What lines in the records below hold the string "volumetric"? Please show them.
:: RAW DATA
(** * Yocto/Trace: a shallow embedding of the path tracer

    The development follows [yocto_trace.cpp]: the BSDF dispatchers, light
    sampling and its pdf, the family of integrators, the sampler dispatch,
    and the render state with its synchronous and asynchronous drivers.

    C++ [float] is IEEE-754 binary32, modelled with the Standard Library's
    [spec_float] at precision 24 and maximal exponent 128 (NaN payloads
    are not tracked).  C++ [int] is modelled by [Z]; signed overflow is
    undefined behaviour in C++ and no loop counter of this file reaches it.
    Headers that are not part of the sources at hand (math, shading,
    sampling, scene) enter as records of functions. *)

From Stdlib Require Import ZArith Bool Lia String.
From Stdlib Require Import Floats.SpecFloat.
From stdpp Require Import base list.

Local Open Scope Z_scope.

(** ** Single-precision arithmetic *)

Definition float : Type := spec_float.

Definition prec : Z := 24.
Definition emax : Z := 128.

Definition fadd : float -> float -> float := SFadd prec emax.
Definition fsub : float -> float -> float := SFsub prec emax.
Definition fmul : float -> float -> float := SFmul prec emax.
Definition fdiv : float -> float -> float := SFdiv prec emax.
Definition fneg : float -> float := SFopp.
Definition fabs : float -> float := SFabs.

(** The C++ comparison operators; every one of them is false on a NaN,
    except [!=], which is the negation of [==]. *)
Definition flt (a b : float) : bool := SFltb a b.
Definition fgt (a b : float) : bool := SFltb b a.
Definition fle (a b : float) : bool := SFleb a b.
Definition fge (a b : float) : bool := SFleb b a.
Definition feq (a b : float) : bool := SFeqb a b.
Definition fne (a b : float) : bool := negb (SFeqb a b).

(** [(float)n] for an [int] n. *)
Definition float_of_int (n : Z) : float := binary_normalize prec emax n 0 false.

(** [std::isfinite]. *)
Definition fisfinite (x : float) : bool :=
  match x with
  | S754_zero _ | S754_finite _ _ _ => true
  | S754_infinity _ | S754_nan => false
  end.

Definition f0 : float := S754_zero false.
Definition f1 : float := float_of_int 1.
Definition f2 : float := float_of_int 2.
Definition f4 : float := float_of_int 4.

(** Decimal literals: the quotient of two exactly representable integers
    is rounded once, to the nearest binary32 value, which is the value of
    the literal. *)
Definition f_half : float := fdiv f1 f2.                                  (* 0.5f *)
Definition f_099 : float := fdiv (float_of_int 99) (float_of_int 100).    (* (float)0.99 *)
Definition f_1em2 : float := fdiv f1 (float_of_int 100).                  (* 1e-2f *)
Definition f_1em3 : float := fdiv f1 (float_of_int 1000).                 (* 1e-3f *)
Definition f_02 : float := fdiv f2 (float_of_int 10).                     (* 0.2f *)
Definition f_22 : float := fdiv (float_of_int 22) (float_of_int 10).      (* 2.2f *)

(** [pif]: the binary32 value nearest to pi, 0x40490FDB. *)
Definition pif : float := S754_finite false 13176795 (-22).

(** Modelled from the spec: [yocto_math.h] is not among the sources; the
    scalar [min] and [max] it declares are the comparison-and-select
    helpers used across the library. *)
Definition fmin (a b : float) : float := if flt a b then a else b.
Definition fmax (a b : float) : float := if fgt a b then a else b.

Declare Scope float_scope.
Delimit Scope float_scope with f.
Bind Scope float_scope with float.
Infix "+" := fadd : float_scope.
Infix "-" := fsub : float_scope.
Infix "*" := fmul : float_scope.
Infix "/" := fdiv : float_scope.
Notation "- x" := (fneg x) : float_scope.
Infix "<?" := flt : float_scope.
Infix ">?" := fgt : float_scope.
Infix "<=?" := fle : float_scope.
Infix ">=?" := fge : float_scope.
Infix "==?" := feq (at level 70, no associativity) : float_scope.
Infix "!=?" := fne (at level 70, no associativity) : float_scope.

(** ** Small vectors

    Modelled from the spec: the vector types of [yocto_math.h] are not
    among the sources.  They are plain structs of floats (or ints) and
    their operators act component by component; [==] holds when every
    component compares equal, [isfinite] when every component is finite,
    and [max] of a vector is its largest component. *)

Record vec2f : Type := mk_vec2f { x2 : float; y2 : float }.
Record vec2i : Type := mk_vec2i { xi : Z; yi : Z }.
Record vec3f : Type := mk_vec3f { vx : float; vy : float; vz : float }.
Record vec4f : Type := mk_vec4f { wx : float; wy : float; wz : float; ww : float }.

Definition zero3 : vec3f := mk_vec3f f0 f0 f0.
Definition one3 : vec3f := mk_vec3f f1 f1 f1.
Definition zero4 : vec4f := mk_vec4f f0 f0 f0 f0.
Definition zero2 : vec2f := mk_vec2f f0 f0.

Definition v3map2 (op : float -> float -> float) (a b : vec3f) : vec3f :=
  mk_vec3f (op (vx a) (vx b)) (op (vy a) (vy b)) (op (vz a) (vz b)).

Definition v3add : vec3f -> vec3f -> vec3f := v3map2 fadd.
Definition v3sub : vec3f -> vec3f -> vec3f := v3map2 fsub.
Definition v3mul : vec3f -> vec3f -> vec3f := v3map2 fmul.
Definition v3div : vec3f -> vec3f -> vec3f := v3map2 fdiv.
Definition v3neg (a : vec3f) : vec3f := mk_vec3f (fneg (vx a)) (fneg (vy a)) (fneg (vz a)).
Definition v3scale (a : vec3f) (s : float) : vec3f :=
  mk_vec3f (vx a * s)%f (vy a * s)%f (vz a * s)%f.
Definition v3divs (a : vec3f) (s : float) : vec3f :=
  mk_vec3f (vx a / s)%f (vy a / s)%f (vz a / s)%f.
Definition v3adds (a : vec3f) (s : float) : vec3f :=
  mk_vec3f (vx a + s)%f (vy a + s)%f (vz a + s)%f.
Definition v3eq (a b : vec3f) : bool :=
  (vx a ==? vx b)%f && (vy a ==? vy b)%f && (vz a ==? vz b)%f.
Definition v3ne (a b : vec3f) : bool := negb (v3eq a b).
Definition v3isfinite (a : vec3f) : bool :=
  fisfinite (vx a) && fisfinite (vy a) && fisfinite (vz a).
Definition v3max (a : vec3f) : float := fmax (fmax (vx a) (vy a)) (vz a).
Definition dot (a b : vec3f) : float :=
  (vx a * vx b + vy a * vy b + vz a * vz b)%f.

Definition v4map2 (op : float -> float -> float) (a b : vec4f) : vec4f :=
  mk_vec4f (op (wx a) (wx b)) (op (wy a) (wy b)) (op (wz a) (wz b)) (op (ww a) (ww b)).
Definition v4scale (a : vec4f) (s : float) : vec4f :=
  mk_vec4f (wx a * s)%f (wy a * s)%f (wz a * s)%f (ww a * s)%f.

(** [lerp(a, b, u) = a * (1 - u) + b * u]. *)
Definition lerp3 (a b : vec3f) (u : float) : vec3f :=
  v3add (v3scale a (f1 - u)%f) (v3scale b u).
Definition lerp4 (a b : vec4f) (u : float) : vec4f :=
  v4map2 fadd (v4scale a (f1 - u)%f) (v4scale b u).

Declare Scope vec_scope.
Delimit Scope vec_scope with v.
Bind Scope vec_scope with vec3f.
Infix "+" := v3add : vec_scope.
Infix "-" := v3sub : vec_scope.
Infix "*" := v3mul : vec_scope.
Infix "/" := v3div : vec_scope.
Notation "- x" := (v3neg x) : vec_scope.
Infix "^*" := v3scale (at level 40, left associativity) : vec_scope.
Infix "^/" := v3divs (at level 40, left associativity) : vec_scope.
Infix "^+" := v3adds (at level 50, left associativity) : vec_scope.
Infix "==?" := v3eq (at level 70, no associativity) : vec_scope.
Infix "!=?" := v3ne (at level 70, no associativity) : vec_scope.

(** Rays as the tracer builds and reads them: an origin and a direction
    (the remaining members keep their defaults in every ray built here). *)
Record ray3f : Type := mk_ray { ray_o : vec3f; ray_d : vec3f }.

(** [invalidid], the sentinel for an absent index. *)
Definition invalidid : Z := -1.

(** ** Exceptions *)

Inductive exn : Type :=
| runtime_error (msg : string)
| invalid_argument (msg : string).

Inductive result (A : Type) : Type :=
| Ok (a : A)
| Throw (e : exn).
Arguments Ok {A} a.
Arguments Throw {A} e.

(** ** Enumerations

    A C++ [enum struct] can hold a value that names no enumerator (by a
    cast, or from a newer header); such values are the [unrecognized]
    constructor, so that the [default:] branches of the code are
    reachable in the model. *)

Module material_type.
Inductive t : Type :=
| matte | glossy | reflective | transparent | refractive
| subsurface | volumetric | gltfpbr
| unrecognized (v : Z).

(** [==] on the enumeration. *)
Definition eqb (a b : t) : bool :=
  match a, b with
  | matte, matte | glossy, glossy | reflective, reflective
  | transparent, transparent | refractive, refractive
  | subsurface, subsurface | volumetric, volumetric
  | gltfpbr, gltfpbr => true
  | unrecognized v, unrecognized w => Z.eqb v w
  | _, _ => false
  end.
End material_type.

Module trace_sampler_type.
Inductive t : Type :=
| path | pathdirect | pathmis | pathtest | lightsampling
| naive | eyelight | furnace | falsecolor
| unrecognized (v : Z).
End trace_sampler_type.

Module trace_falsecolor_type.
Inductive t : Type :=
| position | normal | frontfacing | gnormal | gfrontfacing
| texcoord | mtype | color | emission | roughness | opacity | metallic
| delta | instance | shape | material | element | highlight
| unrecognized (v : Z).
End trace_falsecolor_type.

(** ** Materials, intersections, parameters *)

Record material_point : Type := mk_material_point {
  type : material_type.t;
  emission : vec3f;
  color : vec3f;
  opacity : float;
  roughness : float;
  metallic : float;
  ior : float;
  density : vec3f;
  scattering : vec3f;
  scanisotropy : float
}.

Definition set_roughness (m : material_point) (r : float) : material_point :=
  mk_material_point (type m) (emission m) (color m) (opacity m) r
    (metallic m) (ior m) (density m) (scattering m) (scanisotropy m).
Definition set_type (m : material_point) (ty : material_type.t) : material_point :=
  mk_material_point ty (emission m) (color m) (opacity m) (roughness m)
    (metallic m) (ior m) (density m) (scattering m) (scanisotropy m).
Definition set_emission (m : material_point) (e : vec3f) : material_point :=
  mk_material_point (type m) e (color m) (opacity m) (roughness m)
    (metallic m) (ior m) (density m) (scattering m) (scanisotropy m).

Record scene_intersection : Type := mk_intersection {
  isec_instance : Z;
  isec_element : Z;
  isec_uv : vec2f;
  isec_distance : float;
  isec_hit : bool
}.

(** [scene_intersection{}]. *)
Definition no_intersection : scene_intersection :=
  mk_intersection invalidid invalidid zero2 f0 false.

Definition set_distance (i : scene_intersection) (dist : float) : scene_intersection :=
  mk_intersection (isec_instance i) (isec_element i) (isec_uv i) dist (isec_hit i).

Record trace_params : Type := mk_trace_params {
  camera : Z;
  resolution : Z;
  sampler : trace_sampler_type.t;
  falsecolor : trace_falsecolor_type.t;
  samples : Z;
  bounces : Z;
  clamp : float;
  nocaustics : bool;
  envhidden : bool;
  tentfilter : bool;
  seed : Z;
  embreebvh : bool;
  highqualitybvh : bool;
  noparallel : bool;
  pratio : Z;
  denoise : bool;
  batch : Z
}.

Record trace_result : Type := mk_trace_result {
  radiance : vec3f;
  hit : bool;
  albedo : vec3f;
  normal : vec3f
}.

(** [trace_result{}]. *)
Definition empty_result : trace_result := mk_trace_result zero3 false zero3 zero3.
::::
# [THE ANSWER]
| subsurface | volumetric | gltfpbr
  | subsurface, subsurface | volumetric, volumetric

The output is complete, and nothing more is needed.